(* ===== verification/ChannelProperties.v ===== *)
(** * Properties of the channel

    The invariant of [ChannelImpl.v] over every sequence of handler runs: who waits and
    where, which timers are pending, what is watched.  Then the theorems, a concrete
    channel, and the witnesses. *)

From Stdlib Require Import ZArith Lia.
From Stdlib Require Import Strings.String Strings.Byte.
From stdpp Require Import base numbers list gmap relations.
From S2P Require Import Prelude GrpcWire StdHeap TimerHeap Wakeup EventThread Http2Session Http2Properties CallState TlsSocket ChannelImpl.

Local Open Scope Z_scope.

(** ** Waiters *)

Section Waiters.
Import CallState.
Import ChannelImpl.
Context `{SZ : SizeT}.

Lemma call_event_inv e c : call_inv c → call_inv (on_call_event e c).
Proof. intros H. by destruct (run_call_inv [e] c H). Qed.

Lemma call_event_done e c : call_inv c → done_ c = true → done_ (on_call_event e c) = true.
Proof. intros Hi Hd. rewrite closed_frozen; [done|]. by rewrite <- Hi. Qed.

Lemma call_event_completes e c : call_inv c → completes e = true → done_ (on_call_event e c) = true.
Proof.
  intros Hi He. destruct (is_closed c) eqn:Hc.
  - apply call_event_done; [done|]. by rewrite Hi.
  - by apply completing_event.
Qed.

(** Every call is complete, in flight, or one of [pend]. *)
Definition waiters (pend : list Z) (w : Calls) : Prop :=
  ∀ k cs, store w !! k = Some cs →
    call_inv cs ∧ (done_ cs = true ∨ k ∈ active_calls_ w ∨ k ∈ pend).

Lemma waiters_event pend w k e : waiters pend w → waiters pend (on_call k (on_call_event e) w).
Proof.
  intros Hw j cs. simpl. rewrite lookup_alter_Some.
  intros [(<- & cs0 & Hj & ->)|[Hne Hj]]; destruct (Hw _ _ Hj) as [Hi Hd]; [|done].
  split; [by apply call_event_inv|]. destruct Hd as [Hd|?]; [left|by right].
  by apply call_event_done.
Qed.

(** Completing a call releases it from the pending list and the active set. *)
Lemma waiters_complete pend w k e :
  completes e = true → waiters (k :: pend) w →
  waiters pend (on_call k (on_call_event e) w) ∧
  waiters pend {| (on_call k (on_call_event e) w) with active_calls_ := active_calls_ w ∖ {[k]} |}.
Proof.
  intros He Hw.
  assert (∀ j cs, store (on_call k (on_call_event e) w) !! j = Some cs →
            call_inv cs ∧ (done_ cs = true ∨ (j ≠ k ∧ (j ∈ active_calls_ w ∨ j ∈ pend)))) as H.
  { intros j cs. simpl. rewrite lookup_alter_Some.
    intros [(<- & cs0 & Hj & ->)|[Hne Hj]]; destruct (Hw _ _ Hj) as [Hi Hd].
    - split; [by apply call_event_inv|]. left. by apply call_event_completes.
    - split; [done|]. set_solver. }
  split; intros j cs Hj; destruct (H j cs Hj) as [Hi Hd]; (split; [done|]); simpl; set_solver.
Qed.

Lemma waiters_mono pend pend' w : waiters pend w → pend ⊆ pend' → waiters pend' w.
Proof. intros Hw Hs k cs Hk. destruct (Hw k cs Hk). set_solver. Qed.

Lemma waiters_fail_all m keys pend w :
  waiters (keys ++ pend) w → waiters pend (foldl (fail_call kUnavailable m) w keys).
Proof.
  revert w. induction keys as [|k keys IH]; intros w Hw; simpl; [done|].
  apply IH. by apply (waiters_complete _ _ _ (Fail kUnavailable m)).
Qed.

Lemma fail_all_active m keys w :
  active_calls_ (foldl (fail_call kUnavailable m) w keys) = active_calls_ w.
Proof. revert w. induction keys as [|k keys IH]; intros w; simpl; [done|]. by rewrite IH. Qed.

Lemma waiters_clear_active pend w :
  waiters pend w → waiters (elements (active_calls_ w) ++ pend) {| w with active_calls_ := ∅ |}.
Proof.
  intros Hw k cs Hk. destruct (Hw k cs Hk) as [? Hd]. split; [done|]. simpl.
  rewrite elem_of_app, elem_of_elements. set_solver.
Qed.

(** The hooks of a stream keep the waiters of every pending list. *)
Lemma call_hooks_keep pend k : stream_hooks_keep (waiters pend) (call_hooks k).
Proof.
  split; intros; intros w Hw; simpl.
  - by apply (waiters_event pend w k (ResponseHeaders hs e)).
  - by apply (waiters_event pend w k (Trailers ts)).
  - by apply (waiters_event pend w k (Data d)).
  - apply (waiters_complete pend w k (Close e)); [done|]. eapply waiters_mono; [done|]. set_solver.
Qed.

--------

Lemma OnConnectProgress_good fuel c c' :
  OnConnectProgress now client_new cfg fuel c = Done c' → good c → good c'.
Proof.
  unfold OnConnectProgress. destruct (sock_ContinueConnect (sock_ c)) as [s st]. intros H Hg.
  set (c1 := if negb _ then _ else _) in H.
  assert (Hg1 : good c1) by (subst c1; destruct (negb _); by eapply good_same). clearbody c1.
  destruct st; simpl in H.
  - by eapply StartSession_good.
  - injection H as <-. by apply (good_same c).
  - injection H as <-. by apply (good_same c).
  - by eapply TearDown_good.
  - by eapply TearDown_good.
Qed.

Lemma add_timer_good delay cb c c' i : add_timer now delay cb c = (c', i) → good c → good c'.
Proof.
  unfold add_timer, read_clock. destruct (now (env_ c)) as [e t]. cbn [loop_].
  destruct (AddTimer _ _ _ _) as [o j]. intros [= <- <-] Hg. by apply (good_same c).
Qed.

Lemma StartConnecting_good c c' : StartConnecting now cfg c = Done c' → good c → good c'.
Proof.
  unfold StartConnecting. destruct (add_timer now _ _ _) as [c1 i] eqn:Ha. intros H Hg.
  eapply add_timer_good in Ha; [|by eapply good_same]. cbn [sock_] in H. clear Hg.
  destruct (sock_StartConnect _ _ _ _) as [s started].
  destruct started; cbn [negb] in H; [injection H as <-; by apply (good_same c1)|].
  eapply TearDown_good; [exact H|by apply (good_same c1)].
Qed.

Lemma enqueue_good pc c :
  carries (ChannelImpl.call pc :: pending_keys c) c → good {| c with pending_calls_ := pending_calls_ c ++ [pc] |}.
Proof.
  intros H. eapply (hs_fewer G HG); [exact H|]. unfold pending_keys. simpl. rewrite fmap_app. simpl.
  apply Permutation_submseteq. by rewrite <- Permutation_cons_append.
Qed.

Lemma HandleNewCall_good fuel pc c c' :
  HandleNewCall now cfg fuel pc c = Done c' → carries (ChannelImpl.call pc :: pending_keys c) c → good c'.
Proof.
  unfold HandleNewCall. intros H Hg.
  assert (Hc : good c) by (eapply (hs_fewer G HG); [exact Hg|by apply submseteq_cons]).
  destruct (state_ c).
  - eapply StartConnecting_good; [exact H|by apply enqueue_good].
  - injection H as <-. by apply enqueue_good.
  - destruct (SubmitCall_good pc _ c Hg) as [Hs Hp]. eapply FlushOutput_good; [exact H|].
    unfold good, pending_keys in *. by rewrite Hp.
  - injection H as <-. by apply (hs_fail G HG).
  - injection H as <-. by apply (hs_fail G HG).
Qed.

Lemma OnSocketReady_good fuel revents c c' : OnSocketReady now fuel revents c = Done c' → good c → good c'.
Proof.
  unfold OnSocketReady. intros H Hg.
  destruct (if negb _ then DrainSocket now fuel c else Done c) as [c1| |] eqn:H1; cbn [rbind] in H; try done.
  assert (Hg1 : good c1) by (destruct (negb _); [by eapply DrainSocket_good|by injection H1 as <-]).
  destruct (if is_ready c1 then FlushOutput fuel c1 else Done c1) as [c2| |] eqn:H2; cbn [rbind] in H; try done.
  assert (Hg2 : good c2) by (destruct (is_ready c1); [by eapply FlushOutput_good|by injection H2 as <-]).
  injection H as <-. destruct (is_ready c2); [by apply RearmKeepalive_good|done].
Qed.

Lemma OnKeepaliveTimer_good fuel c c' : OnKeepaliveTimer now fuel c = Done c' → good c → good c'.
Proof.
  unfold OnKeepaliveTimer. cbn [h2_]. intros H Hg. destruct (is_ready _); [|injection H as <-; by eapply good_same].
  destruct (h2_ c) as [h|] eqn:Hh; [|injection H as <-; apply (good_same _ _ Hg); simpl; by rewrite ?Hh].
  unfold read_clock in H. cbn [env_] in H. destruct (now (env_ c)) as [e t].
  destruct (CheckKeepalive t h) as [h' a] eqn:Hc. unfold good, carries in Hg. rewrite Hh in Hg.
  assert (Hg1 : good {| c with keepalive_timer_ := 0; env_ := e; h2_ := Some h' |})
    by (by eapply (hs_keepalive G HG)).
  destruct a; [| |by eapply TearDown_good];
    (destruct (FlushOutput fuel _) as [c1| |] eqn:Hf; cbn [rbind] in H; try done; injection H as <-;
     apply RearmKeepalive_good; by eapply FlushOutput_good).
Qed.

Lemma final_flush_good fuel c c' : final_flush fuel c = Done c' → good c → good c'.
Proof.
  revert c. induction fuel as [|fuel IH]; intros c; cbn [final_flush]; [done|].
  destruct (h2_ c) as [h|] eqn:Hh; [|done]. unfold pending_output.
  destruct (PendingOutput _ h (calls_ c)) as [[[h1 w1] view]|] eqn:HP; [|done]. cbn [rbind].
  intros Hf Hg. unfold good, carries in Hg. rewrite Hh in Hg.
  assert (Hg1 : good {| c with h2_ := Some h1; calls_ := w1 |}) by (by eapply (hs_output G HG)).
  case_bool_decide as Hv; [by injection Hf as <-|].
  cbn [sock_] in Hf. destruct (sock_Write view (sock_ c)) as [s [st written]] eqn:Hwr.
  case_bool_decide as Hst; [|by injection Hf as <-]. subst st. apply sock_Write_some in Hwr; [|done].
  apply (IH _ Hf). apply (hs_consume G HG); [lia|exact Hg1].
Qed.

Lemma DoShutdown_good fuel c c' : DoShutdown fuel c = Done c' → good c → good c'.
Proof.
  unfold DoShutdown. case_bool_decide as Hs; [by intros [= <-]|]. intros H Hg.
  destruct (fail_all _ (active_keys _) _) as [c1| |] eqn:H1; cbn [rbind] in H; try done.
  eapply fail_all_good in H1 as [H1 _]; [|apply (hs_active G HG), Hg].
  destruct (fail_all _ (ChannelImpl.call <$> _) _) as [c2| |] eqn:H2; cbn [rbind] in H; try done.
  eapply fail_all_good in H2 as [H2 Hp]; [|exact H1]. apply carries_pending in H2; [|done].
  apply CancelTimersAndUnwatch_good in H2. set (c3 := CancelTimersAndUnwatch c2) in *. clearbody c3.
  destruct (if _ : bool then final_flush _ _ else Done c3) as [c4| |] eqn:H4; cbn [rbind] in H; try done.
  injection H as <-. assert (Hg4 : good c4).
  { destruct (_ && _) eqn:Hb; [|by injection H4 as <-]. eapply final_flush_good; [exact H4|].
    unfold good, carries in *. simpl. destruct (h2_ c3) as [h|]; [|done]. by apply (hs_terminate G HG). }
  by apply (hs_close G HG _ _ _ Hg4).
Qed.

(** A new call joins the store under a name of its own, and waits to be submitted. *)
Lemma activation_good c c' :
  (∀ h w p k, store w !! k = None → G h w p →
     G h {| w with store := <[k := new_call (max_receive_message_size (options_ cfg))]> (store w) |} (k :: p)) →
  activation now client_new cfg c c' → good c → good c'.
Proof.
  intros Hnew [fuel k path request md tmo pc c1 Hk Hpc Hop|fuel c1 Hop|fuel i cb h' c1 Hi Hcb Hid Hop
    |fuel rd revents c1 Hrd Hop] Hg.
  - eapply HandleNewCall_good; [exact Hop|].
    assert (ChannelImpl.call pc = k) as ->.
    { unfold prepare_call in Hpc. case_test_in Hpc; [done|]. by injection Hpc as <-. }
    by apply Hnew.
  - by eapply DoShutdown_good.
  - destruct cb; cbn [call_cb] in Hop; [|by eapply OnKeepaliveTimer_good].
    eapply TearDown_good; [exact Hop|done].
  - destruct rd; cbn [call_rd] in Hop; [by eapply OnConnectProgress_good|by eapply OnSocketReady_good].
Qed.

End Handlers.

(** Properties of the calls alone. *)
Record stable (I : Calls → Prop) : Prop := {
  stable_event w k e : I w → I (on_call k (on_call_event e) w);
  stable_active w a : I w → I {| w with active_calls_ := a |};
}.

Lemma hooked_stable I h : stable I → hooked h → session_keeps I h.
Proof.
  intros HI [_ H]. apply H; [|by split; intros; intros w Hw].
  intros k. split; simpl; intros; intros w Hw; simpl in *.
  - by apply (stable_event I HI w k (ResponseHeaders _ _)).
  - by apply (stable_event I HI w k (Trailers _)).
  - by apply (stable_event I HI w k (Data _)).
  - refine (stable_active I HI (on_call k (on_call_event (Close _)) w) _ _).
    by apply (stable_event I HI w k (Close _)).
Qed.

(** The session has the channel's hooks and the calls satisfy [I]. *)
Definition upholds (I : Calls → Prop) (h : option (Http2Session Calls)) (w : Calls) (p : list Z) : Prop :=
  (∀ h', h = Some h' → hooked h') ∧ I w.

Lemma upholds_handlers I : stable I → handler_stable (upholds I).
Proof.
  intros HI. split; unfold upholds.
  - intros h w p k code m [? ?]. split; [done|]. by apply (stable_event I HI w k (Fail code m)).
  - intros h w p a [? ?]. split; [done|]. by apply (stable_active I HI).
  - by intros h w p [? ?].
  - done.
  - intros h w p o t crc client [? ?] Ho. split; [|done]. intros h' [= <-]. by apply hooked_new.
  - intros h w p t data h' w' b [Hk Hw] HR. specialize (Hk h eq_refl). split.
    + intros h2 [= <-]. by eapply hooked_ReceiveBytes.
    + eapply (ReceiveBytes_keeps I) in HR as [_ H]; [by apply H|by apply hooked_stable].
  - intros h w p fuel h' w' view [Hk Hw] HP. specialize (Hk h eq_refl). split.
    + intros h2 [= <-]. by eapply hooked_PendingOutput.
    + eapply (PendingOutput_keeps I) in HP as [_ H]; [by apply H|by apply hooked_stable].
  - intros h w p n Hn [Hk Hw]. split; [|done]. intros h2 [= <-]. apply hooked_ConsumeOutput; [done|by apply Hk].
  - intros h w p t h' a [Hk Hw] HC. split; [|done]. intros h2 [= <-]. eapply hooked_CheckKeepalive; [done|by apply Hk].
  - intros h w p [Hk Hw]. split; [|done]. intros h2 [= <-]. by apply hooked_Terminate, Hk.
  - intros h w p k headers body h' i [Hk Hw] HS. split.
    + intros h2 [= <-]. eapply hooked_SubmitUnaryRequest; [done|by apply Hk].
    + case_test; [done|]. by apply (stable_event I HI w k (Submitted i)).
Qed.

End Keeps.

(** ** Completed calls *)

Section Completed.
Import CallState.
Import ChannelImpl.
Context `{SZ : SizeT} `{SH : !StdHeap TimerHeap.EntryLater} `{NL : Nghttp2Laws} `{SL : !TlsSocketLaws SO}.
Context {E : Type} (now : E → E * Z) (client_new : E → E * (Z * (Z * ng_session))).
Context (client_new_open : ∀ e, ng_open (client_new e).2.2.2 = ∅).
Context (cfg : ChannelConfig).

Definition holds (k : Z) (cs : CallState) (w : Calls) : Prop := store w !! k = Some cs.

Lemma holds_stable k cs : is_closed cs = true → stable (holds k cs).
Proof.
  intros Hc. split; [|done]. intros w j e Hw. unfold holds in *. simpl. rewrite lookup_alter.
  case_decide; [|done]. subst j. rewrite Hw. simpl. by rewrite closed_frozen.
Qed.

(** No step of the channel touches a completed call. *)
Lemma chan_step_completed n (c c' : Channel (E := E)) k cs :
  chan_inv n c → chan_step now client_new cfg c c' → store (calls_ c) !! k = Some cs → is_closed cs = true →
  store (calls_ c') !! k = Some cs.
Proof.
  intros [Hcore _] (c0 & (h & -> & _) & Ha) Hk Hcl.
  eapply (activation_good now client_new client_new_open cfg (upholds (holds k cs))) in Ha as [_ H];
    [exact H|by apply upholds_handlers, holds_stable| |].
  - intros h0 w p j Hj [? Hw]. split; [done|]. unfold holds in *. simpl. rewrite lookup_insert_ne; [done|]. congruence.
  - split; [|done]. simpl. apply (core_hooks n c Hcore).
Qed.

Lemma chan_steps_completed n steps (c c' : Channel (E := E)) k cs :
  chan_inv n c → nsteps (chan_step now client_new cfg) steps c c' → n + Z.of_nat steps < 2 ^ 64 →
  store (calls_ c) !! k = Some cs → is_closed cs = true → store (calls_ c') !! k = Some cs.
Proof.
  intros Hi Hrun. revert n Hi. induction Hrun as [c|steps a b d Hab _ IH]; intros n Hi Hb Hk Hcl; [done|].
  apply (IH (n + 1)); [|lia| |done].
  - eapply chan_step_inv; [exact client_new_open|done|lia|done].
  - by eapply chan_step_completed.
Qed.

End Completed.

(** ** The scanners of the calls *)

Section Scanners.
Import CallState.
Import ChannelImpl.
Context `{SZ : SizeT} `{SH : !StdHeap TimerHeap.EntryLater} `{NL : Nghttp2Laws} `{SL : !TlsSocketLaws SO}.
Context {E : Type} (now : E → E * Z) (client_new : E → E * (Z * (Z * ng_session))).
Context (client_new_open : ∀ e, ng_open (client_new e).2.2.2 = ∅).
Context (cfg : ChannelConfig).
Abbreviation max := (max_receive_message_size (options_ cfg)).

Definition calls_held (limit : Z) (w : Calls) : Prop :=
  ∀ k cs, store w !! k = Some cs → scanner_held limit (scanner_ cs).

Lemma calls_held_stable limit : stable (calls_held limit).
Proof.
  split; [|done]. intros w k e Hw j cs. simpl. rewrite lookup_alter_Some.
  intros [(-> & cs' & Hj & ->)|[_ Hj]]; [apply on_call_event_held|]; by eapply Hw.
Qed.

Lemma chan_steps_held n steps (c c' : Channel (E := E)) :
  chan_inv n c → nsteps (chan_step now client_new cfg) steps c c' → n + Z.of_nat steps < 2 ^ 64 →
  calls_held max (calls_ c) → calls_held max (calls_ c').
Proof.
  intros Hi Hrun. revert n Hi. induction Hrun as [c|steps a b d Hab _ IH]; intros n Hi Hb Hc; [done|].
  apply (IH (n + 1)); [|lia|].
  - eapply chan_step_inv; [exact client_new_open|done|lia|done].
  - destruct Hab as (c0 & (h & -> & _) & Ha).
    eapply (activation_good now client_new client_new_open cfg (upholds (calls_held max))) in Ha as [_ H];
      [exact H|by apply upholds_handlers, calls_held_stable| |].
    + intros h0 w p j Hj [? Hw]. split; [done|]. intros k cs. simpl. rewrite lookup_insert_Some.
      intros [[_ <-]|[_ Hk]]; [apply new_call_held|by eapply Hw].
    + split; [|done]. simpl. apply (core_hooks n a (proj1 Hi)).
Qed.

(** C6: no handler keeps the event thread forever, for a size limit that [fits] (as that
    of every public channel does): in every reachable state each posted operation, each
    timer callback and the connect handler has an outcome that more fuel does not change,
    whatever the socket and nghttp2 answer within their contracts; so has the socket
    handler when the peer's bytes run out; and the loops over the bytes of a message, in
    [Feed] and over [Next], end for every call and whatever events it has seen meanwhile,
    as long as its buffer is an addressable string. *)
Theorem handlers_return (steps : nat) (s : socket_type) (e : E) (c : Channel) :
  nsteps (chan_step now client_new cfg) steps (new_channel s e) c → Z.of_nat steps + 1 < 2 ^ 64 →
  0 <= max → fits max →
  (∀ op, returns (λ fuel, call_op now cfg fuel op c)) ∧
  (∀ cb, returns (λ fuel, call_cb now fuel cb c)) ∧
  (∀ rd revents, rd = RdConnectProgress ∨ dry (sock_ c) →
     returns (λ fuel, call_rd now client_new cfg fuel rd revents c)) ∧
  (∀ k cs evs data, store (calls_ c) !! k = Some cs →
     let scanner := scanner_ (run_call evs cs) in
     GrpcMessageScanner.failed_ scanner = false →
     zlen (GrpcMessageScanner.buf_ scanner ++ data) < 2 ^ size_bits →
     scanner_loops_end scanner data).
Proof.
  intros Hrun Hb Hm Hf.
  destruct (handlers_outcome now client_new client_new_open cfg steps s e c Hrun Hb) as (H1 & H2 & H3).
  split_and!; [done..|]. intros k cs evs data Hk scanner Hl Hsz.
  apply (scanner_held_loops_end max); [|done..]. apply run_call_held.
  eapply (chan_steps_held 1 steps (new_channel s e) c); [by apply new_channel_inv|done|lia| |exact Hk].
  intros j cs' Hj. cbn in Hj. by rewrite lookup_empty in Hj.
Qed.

--------

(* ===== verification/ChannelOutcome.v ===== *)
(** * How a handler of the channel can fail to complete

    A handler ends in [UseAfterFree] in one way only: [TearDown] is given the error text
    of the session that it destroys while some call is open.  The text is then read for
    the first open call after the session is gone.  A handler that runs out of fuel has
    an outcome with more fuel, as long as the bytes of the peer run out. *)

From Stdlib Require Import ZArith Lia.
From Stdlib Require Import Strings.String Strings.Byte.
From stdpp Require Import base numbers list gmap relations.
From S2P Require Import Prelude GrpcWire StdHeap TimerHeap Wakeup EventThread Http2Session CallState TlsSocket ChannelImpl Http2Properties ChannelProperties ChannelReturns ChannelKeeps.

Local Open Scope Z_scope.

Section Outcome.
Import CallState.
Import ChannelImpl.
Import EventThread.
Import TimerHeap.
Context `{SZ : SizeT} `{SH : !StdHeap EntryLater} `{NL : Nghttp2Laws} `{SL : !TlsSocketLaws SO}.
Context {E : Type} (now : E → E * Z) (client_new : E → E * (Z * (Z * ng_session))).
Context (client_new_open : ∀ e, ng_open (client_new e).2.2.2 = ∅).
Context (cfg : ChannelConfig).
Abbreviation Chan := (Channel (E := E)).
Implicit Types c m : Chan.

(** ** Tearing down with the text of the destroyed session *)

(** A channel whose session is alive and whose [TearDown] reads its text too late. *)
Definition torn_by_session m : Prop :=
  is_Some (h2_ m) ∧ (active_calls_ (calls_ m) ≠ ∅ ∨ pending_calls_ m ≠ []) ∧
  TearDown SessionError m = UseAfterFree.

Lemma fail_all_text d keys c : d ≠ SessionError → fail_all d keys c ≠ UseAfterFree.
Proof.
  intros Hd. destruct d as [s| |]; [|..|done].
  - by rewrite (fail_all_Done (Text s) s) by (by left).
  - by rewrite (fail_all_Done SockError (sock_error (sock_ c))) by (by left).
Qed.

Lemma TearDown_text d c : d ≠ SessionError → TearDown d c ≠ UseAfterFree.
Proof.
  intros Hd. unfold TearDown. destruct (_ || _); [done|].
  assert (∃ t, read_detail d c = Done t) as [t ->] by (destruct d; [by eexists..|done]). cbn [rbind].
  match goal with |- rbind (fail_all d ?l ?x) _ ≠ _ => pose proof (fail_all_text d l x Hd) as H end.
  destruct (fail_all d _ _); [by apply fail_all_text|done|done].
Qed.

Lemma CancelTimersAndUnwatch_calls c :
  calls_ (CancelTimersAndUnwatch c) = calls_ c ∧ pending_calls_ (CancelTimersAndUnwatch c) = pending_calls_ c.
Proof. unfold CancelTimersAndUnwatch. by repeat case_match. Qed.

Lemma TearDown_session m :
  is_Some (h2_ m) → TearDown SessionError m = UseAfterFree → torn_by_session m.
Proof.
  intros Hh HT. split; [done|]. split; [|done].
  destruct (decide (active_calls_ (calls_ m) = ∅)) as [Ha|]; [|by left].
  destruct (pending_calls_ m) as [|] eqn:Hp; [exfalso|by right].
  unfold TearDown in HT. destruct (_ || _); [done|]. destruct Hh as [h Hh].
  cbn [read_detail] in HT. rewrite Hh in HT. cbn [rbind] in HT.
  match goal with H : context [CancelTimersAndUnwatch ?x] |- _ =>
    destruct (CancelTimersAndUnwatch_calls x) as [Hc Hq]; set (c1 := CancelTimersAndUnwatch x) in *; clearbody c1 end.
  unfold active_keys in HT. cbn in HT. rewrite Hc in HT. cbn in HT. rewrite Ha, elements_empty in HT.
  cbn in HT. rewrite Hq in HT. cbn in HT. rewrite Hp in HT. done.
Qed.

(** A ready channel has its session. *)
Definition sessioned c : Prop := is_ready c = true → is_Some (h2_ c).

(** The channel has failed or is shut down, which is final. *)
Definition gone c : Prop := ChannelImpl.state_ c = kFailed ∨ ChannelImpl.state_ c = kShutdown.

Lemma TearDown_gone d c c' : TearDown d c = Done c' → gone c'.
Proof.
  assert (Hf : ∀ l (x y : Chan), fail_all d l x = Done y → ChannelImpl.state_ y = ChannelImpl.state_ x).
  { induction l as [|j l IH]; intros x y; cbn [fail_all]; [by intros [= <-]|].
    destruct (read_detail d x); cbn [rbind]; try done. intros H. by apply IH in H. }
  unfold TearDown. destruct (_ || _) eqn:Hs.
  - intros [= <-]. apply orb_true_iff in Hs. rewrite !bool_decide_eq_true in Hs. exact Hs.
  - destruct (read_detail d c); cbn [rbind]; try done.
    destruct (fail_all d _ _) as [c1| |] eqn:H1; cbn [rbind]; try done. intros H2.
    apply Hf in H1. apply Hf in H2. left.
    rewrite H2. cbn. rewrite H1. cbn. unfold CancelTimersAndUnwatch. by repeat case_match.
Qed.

--------

**Task prompt**
Go through the listing above and find each line containing the string "specialize"; copy those lines.

**Response area**
  - intros h w p t data h' w' b [Hk Hw] HR. specialize (Hk h eq_refl). split.
  - intros h w p fuel h' w' view [Hk Hw] HP. specialize (Hk h eq_refl). split.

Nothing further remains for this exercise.